[MATERIAL FOR THIS EXERCISE]
::::

(* ===== verification/SmtpDialogueSpec.v ===== *)
(** * The dialogue refines the protocol

    Each step of [smtp_dialogue] moves along [reach] or ends as [finished] says.
    [At], [Replied] and [Ends] are the assertions on the state of a run that began
    with the trace [base]. *)

From S2P Require Import Prelude MailLines MailHeader DlEngine Store StoreSpec StoreTables Reply Config Prog SmtpReply SmtpOut SmtpDialogue SmtpOutSpec.

(** ** What reachability implies for security *)

Lemma tls_is_other c m n : beq (bs m) (bs n) = false -> tls_is c m = true -> tls_is c n = false.
Proof. unfold tls_is. destruct (rl_tls _) as [t|]; [|done]. by intros Hb ->%beq_spec. Qed.

Lemma modes_exclusive e : mode_opp e && mode_verify e = false.
Proof.
  unfold mode_opp, mode_verify. destruct (tls_is _ "starttls") eqn:H; [|done].
  by rewrite (tls_is_other _ "starttls" "starttls-verify").
Qed.

Lemma upgrade_not_implicit e : mode_verify e = true \/ mode_opp e = true -> tls_is (ev_cfg e) "implicit" = false.
Proof. by intros [H|H]; eapply tls_is_other; [|exact H| |exact H]. Qed.

Definition verified_tls (e : Envelope) (t : bool) (tr : list event) : Prop :=
  mode_verify e = true /\ t = true /\ EvTls true ∈ tr.

(** TLS and its verification in each phase: in a mode that must verify, and
    whenever AUTH is on, the envelope phases need a verified channel. *)
Definition secure (e : Envelope) (p : phase) (t : bool) (tr : list event) : Prop :=
  match p with
  | Greeting | Ehlo => t = tls_is (ev_cfg e) "implicit"
  | StartTls | Handshake => t = false
  | Ehlo2 => t = true /\ (mode_verify e = true -> verified_tls e t tr)
  | Auth | AuthResp => auth_on e = true /\ verified_tls e t tr
  | _ => auth_on e = true \/ mode_verify e = true -> verified_tls e t tr
  end.

Lemma verified_app e t tr tr' : verified_tls e t tr -> verified_tls e t (tr ++ tr').
Proof. intros (? & ? & ?). split; [done|]. split; [done|]. set_solver. Qed.

Lemma secure_step e p t tr tr' caps code p' :
  secure e p t tr -> verdict e p caps code = inr p' -> secure e p' t (tr ++ tr').
Proof.
  intros Hs Hv. destruct p; cbn [secure verdict] in *; unfold after_ehlo, fall_back, go_on in Hv;
    repeat split_match_in Hv; try discriminate; injection Hv as <-; cbn [secure];
    destruct (auth_on e) eqn:?, (mode_verify e) eqn:?; try congruence;
    try (rewrite Hs; apply upgrade_not_implicit; auto; fail);
    intuition (eauto using verified_app; try congruence).
Qed.

Lemma reach_secure e p t tr : reach e p t tr -> secure e p t tr.
Proof.
  induction 1 as [Hm|Hm|p t tr chunks ls code p' Hr IH Hc Hl Hv|tr Hr IH]; cbn [secure] in *.
  - done.
  - done.
  - by eapply secure_step.
  - split; [done|]. intros Hm. split; [done|]. split; [done|]. rewrite Hm. set_solver.
Qed.

Section Refinement.
Context {N : Net}.
Variables (fuel sz : nat) (e : Envelope) (base : list event).

(** The client stands in a phase, ready to send its command. *)
Definition At (p : phase) (s : Out) : Prop :=
  exists tr, o_trace s = base ++ tr /\ reach e p (cn_tls (o_conn s)) tr.

(** The command was sent and a whole reply read. *)
Definition Replied (p : phase) (code : Z) (ls : list bytes) (s : Out) : Prop :=
  exists tr chunks, o_trace s = base ++ tr ++ exchanged (cn_tls (o_conn s)) chunks ls /\
    reach e p (cn_tls (o_conn s)) tr /\ concat chunks = command e p /\ is_reply ls code.

(** The dialogue is over with this outcome. *)
Definition Ends (s : Out) (o : option Z) : Prop :=
  exists tr, o_trace s = base ++ tr /\ finished e tr o.

Lemma replied_next p code ls s p' : Replied p code ls s -> verdict e p (concat ls) code = inr p' -> At p' s.
Proof. intros (tr & chunks & Ht & Hr & Hc & Hl) Hv. eexists. split; [exact Ht|]. by eapply reach_exchange. Qed.

Lemma replied_stop p code ls s rc : Replied p code ls s -> verdict e p (concat ls) code = inl rc -> Ends s (Some rc).
Proof. intros (tr & chunks & Ht & Hr & Hc & Hl) Hv. eexists. split; [exact Ht|]. by eapply fin_refused. Qed.

(** What follows a complete reply is what the verdict says. *)
Lemma replied_go p code ls s stop p' : Replied p code ls s -> verdict e p (concat ls) code = go_on stop p' ->
  match stop with Some rc => Ends s (Some rc) | None => At p' s end.
Proof. intros Hr Hv. destruct stop; [by eapply replied_stop|by eapply replied_next]. Qed.

(** What a step that may stop the dialogue establishes. *)
Definition step_to (P : Out -> Prop) (s : Out) (o : option (option Z)) : Prop :=
  match o with Some (Some rc) => Ends s (Some rc) | Some None => P s | None => Ends s None end.

Definition step_sum {A} (P : A -> Out -> Prop) (s : Out) (o : option (Z + A)) : Prop :=
  match o with Some (inl rc) => Ends s (Some rc) | Some (inr a) => P a s | None => Ends s None end.

Lemma wp_or_else m k P s :
  wp m (step_to P) s -> (forall s', P s' -> wp k Ends s') -> wp (or_else m k) Ends s.
Proof.
  intros Hm Hk. unfold or_else. out_steps. eapply wp_mono; [exact Hm|].
  intros s1 [[rc|]|] H; [by out_steps|by apply Hk|done].
Qed.

(** A reply read after [chunks] were sent in phase [p]. *)
Definition Sent (p : phase) (chunks : list bytes) (s : Out) : Prop :=
  exists tr, o_trace s = base ++ tr ++ map (EvSend (cn_tls (o_conn s))) chunks /\
    reach e p (cn_tls (o_conn s)) tr /\ p <> Done.

Lemma sent_lines p chunks ls s s' :
  Sent p chunks s -> ext s s' (map (EvLine (cn_tls (o_conn s))) ls) ->
  exists tr, o_trace s' = base ++ tr ++ exchanged (cn_tls (o_conn s')) chunks ls /\
    reach e p (cn_tls (o_conn s')) tr /\ p <> Done.
Proof.
  intros (tr & Ht & Hr & Hp) [Ht2 Hc2]. exists tr. unfold exchanged. rewrite Hc2, Ht2, Ht, <- !app_assoc. done.
Qed.

(** What [reply_read] gives, as an assertion. *)
Lemma sent_read {A} (code_of : A -> Z) p chunks s s' o :
  Sent p chunks s -> concat chunks = command e p -> reply_read code_of p s s' o ->
  match o with
  | Some (Some r) => exists ls, Replied p (code_of r) ls s'
  | Some None => Ends s' (Some SMTP_TEMPFAIL)
  | None => Ends s' None
  end.
Proof.
  intros Hs Hc (ls & He & Ho). destruct (sent_lines _ _ _ _ _ Hs He) as (tr & Ht & Hr & Hp).
  destruct o as [[r|]|].
  - exists ls, tr, chunks. done.
  - eexists. split; [exact Ht|]. eapply fin_transport; try done. by rewrite Hc.
  - eexists. split; [exact Ht|]. by eapply fin_running.
Qed.

(** A command that could not be sent in full. *)
Lemma sent_partial p chunks s :
  Sent p chunks s -> concat chunks `prefix_of` command e p -> Ends s (Some SMTP_TEMPFAIL).
Proof.
  intros (tr & Ht & Hr & Hp) Hc. eexists. split; [exact Ht|].
  rewrite <- (app_nil_r (map _ chunks)). apply (fin_transport e p _ tr chunks []); try done.
  intros code (i & f & Hn & _). by destruct i.
Qed.

Lemma at_sent p s s' chunks :
  At p s -> p <> Done -> ext s s' (map (EvSend (cn_tls (o_conn s))) chunks) -> Sent p chunks s'.
Proof.
  intros (tr & Ht & Hr) Hp [Ht2 Hc2]. exists tr. rewrite Hc2. split; [|done]. by rewrite Ht2, Ht, <- app_assoc.
Qed.

(** [smtp_exchange] in a phase whose command it sends. *)
Lemma exchange_at p tmo cmd s : At p s -> p <> Done -> command e p = cmd ->
  wp (smtp_exchange fuel sz tmo cmd) (fun s' o =>
    match o with
    | Some (Some code) => exists ls, Replied p code ls s'
    | Some None => Ends s' (Some SMTP_TEMPFAIL)
    | None => Ends s' None
    end) s.
Proof.
  intros Hat Hp Hcmd. unfold smtp_exchange. out_steps. eapply wp_mono; [apply write_all_spec|].
  intros s1 o (ok & chunks & -> & He & Hpre & Hok). pose proof (at_sent _ _ _ _ Hat Hp He) as Hs.
  rewrite <- Hcmd in *. destruct ok; cbn [negb]; out_steps.
  - eapply wp_mono; [apply (read_reply_spec fuel tmo SMTP_MAX_LINE p)|]. intros s2 o2 Hr.
    pose proof (sent_read _ _ _ _ _ _ Hs (Hok eq_refl) Hr) as H.
    destruct o2 as [[[code text]|]|]; out_steps; exact H.
  - exact (sent_partial _ _ _ Hs Hpre).
Qed.

(** ** The steps *)

Lemma implicit_step s : o_trace s = base -> cn_tls (o_conn s) = false ->
  wp (dlg_implicit sz e) (step_to (At Greeting)) s.
Proof.
  intros Ht Hc. unfold dlg_implicit. destruct (tls_is (ev_cfg e) "implicit") eqn:Hm; out_steps.
  - eapply wp_mono; [apply handshake_spec|]. intros s' o (r & -> & Hr). out_steps.
    destruct (r =? 0) eqn:Hz; cbn [negb].
    + destruct Hr as [Ht2 Hc2]. exists [EvTls false]. rewrite Hc2, Ht2, Ht. split; [done|]. by apply reach_implicit.
    + destruct Hr as [Ht2 Hc2]. exists []. rewrite app_nil_r. split; [congruence|]. by apply fin_implicit.
  - exists []. rewrite app_nil_r, Hc. split; [done|]. by apply reach_plain.
Qed.

Lemma greeting_step s : At Greeting s ->
  wp (dlg_greeting fuel sz e) (step_to (fun s' => exists ls, Replied Greeting 220 ls s')) s.
Proof.
  intros Hat. unfold dlg_greeting. out_steps. eapply wp_mono; [apply (read_reply_spec _ _ _ Greeting)|].
  intros s1 o Hr. assert (Hs : Sent Greeting [] s) by (eapply at_sent; [exact Hat|done|apply ext_refl]).
  pose proof (sent_read _ _ _ _ _ _ Hs eq_refl Hr) as H.
  destruct o as [[[code text]|]|]; [|by out_steps..]. destruct H as [ls H]. out_steps.
  destruct (Z.eqb_spec code 220) as [->|Hn]; cbn [negb]; [exists ls; exact H|].
  apply (replied_stop Greeting code ls); [exact H|]. cbn. by rewrite (proj2 (Z.eqb_neq _ _) Hn).
Qed.

Lemma ehlo_step s ls0 : Replied Greeting 220 ls0 s ->
  wp (dlg_ehlo sz e) (step_sum (fun caps s' => exists code ls, Replied Ehlo code ls s' /\
    caps = concat ls /\ smtp_class code = SMTP_OK)) s.
Proof.
  intros Hrep. unfold dlg_ehlo. destruct (SMTP_MAX_LINE <=? _)%nat eqn:Hlong.
  { out_steps. apply (replied_stop Greeting 220 ls0); [exact Hrep|]. cbn [verdict Z.eqb Pos.eqb]. by rewrite Hlong. }
  assert (Hat : At Ehlo s).
  { apply (replied_next Greeting 220 ls0); [done|]. cbn [verdict Z.eqb Pos.eqb]. by rewrite Hlong. }
  out_steps. eapply wp_mono; [apply write_all_spec|].
  intros s1 o (ok & chunks & -> & He & Hpre & Hok).
  pose proof (at_sent Ehlo _ _ _ Hat ltac:(done) He) as Hs.
  destruct ok; cbn [negb]; out_steps; [|exact (sent_partial Ehlo _ _ Hs Hpre)].
  eapply wp_mono; [apply read_reply_all_spec|]. intros s2 o2 (Hn & ls & He2 & Ho).
  destruct (sent_lines _ _ _ _ _ Hs He2) as (tr & Ht & Hr & Hp).
  destruct o2 as [[[code caps]|]|]; out_steps; [|eexists; split; [exact Ht|]; eapply fin_transport; eauto|done].
  destruct Ho as [Hl ->]. assert (Hrep2 : Replied Ehlo code ls s2) by (exists tr, chunks; auto).
  unfold class_stop. destruct (smtp_class code =? SMTP_OK) eqn:Hcl; cbn [negb].
  - exists code, ls. split; [exact Hrep2|]. split; [done|]. by apply Z.eqb_eq.
  - apply (replied_stop Ehlo code ls); [exact Hrep2|]. cbn [verdict]. by rewrite Hcl.
Qed.

(** After STARTTLS was dealt with a reply is pending whose verdict is this. *)
Definition starttls_done (did_tls : bool) (s : Out) : Prop :=
  exists p code ls, Replied p code ls s /\ verdict e p (concat ls) code =
    if did_tls && mode_verify e && auth_on e then
      if cred_too_long (relay (ev_cfg e)) then inl SMTP_ERROR else inr Auth
    else after_ehlo e.

(** Without TLS a reply is pending whose verdict is that of [fall_back]. *)
Lemma fallback_step p code ls cls s :
  mode_verify e = false -> mode_opp e = true ->
  Replied p code ls s -> verdict e p (concat ls) code = fall_back e cls ->
  wp (dlg_fallback sz e cls) (step_sum starttls_done) s.
Proof.
  intros Hver Hopp Hrep Hv. unfold dlg_fallback, fall_back in *. fold (mode_opp e) (auth_on e). rewrite Hopp.
  cbn [andb]. destruct (auth_on e) eqn:Ha; out_steps.
  - by apply (replied_stop p code ls).
  - exists p, code, ls. split; [exact Hrep|]. cbn [andb]. unfold after_ehlo. by rewrite Ha.
Qed.

Lemma upgrade_step s : mode_verify e || mode_opp e = true -> At StartTls s ->
  wp (dlg_upgrade fuel sz e) (step_sum starttls_done) s.
Proof.
  intros Hmode Hat. unfold dlg_upgrade. fold (mode_verify e). out_steps.
  eapply wp_mono; [by apply (exchange_at StartTls)|].
  intros s1 [[code|]|] H; [|by out_steps|done]. destruct H as [ls Hrep].
  destruct (Z.eqb_spec code 220) as [->|Hn].
  - assert (Hhs : At Handshake s1) by (by apply (replied_next StartTls 220 ls)).
    out_steps. eapply wp_mono; [apply handshake_spec|]. cbn [o_conn o_trace with_rbuf cn_tls].
    intros s2 o (r & -> & Hr). destruct Hhs as (tr & Ht & Hre).
    assert (Htls : cn_tls (o_conn s1) = false).
    { by apply reach_secure in Hre. }
    rewrite Htls in Hre. destruct (r =? 0) eqn:Hz; cbn [negb].
    + destruct Hr as [Ht2 Hc2]. assert (Hat2 : At Ehlo2 s2).
      { exists (tr ++ [EvTls (mode_verify e)]). rewrite Hc2, Ht2, Ht, <- app_assoc. split; [done|]. by apply reach_tls. }
      out_steps. eapply wp_mono; [by apply (exchange_at Ehlo2)|].
      intros s3 [[code|]|] H; [|by out_steps|done]. destruct H as [ls2 Hrep2]. out_steps. unfold class_stop.
      destruct (smtp_class code =? SMTP_OK) eqn:Hcl; cbn [negb].
      * exists Ehlo2, code, ls2. split; [done|]. cbn [verdict andb]. by rewrite Hcl.
      * apply (replied_stop Ehlo2 code ls2); [done|]. cbn [verdict]. by rewrite Hcl.
    + destruct Hr as [Ht2 Hc2]. out_steps. eexists. split; [cbn [o_trace]; by rewrite Ht2, Ht, <- app_assoc|].
      apply fin_handshake; [done|]. by apply Z.eqb_neq.
  - assert (Hv : verdict e StartTls (concat ls) code =
      if mode_verify e then inl (refused_class (smtp_class code)) else fall_back e (smtp_class code)).
    { cbn [verdict]. by rewrite (proj2 (Z.eqb_neq _ _) Hn). }
    destruct (mode_verify e) eqn:Hver; [out_steps; by apply (replied_stop StartTls code ls)|].
    by apply (fallback_step StartTls code ls).
Qed.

::::

[DIRECTIONS FOR THIS TASK] Retype exactly the lines above, from the one with "Lemma sent_partial p" through the one with "Lemma at_sent p", inclusive.

[EXPECTED OUTPUT]
Lemma sent_partial p chunks s :
  Sent p chunks s -> concat chunks `prefix_of` command e p -> Ends s (Some SMTP_TEMPFAIL).
Proof.
  intros (tr & Ht & Hr & Hp) Hc. eexists. split; [exact Ht|].
  rewrite <- (app_nil_r (map _ chunks)). apply (fin_transport e p _ tr chunks []); try done.
  intros code (i & f & Hn & _). by destruct i.
Qed.

Lemma at_sent p s s' chunks :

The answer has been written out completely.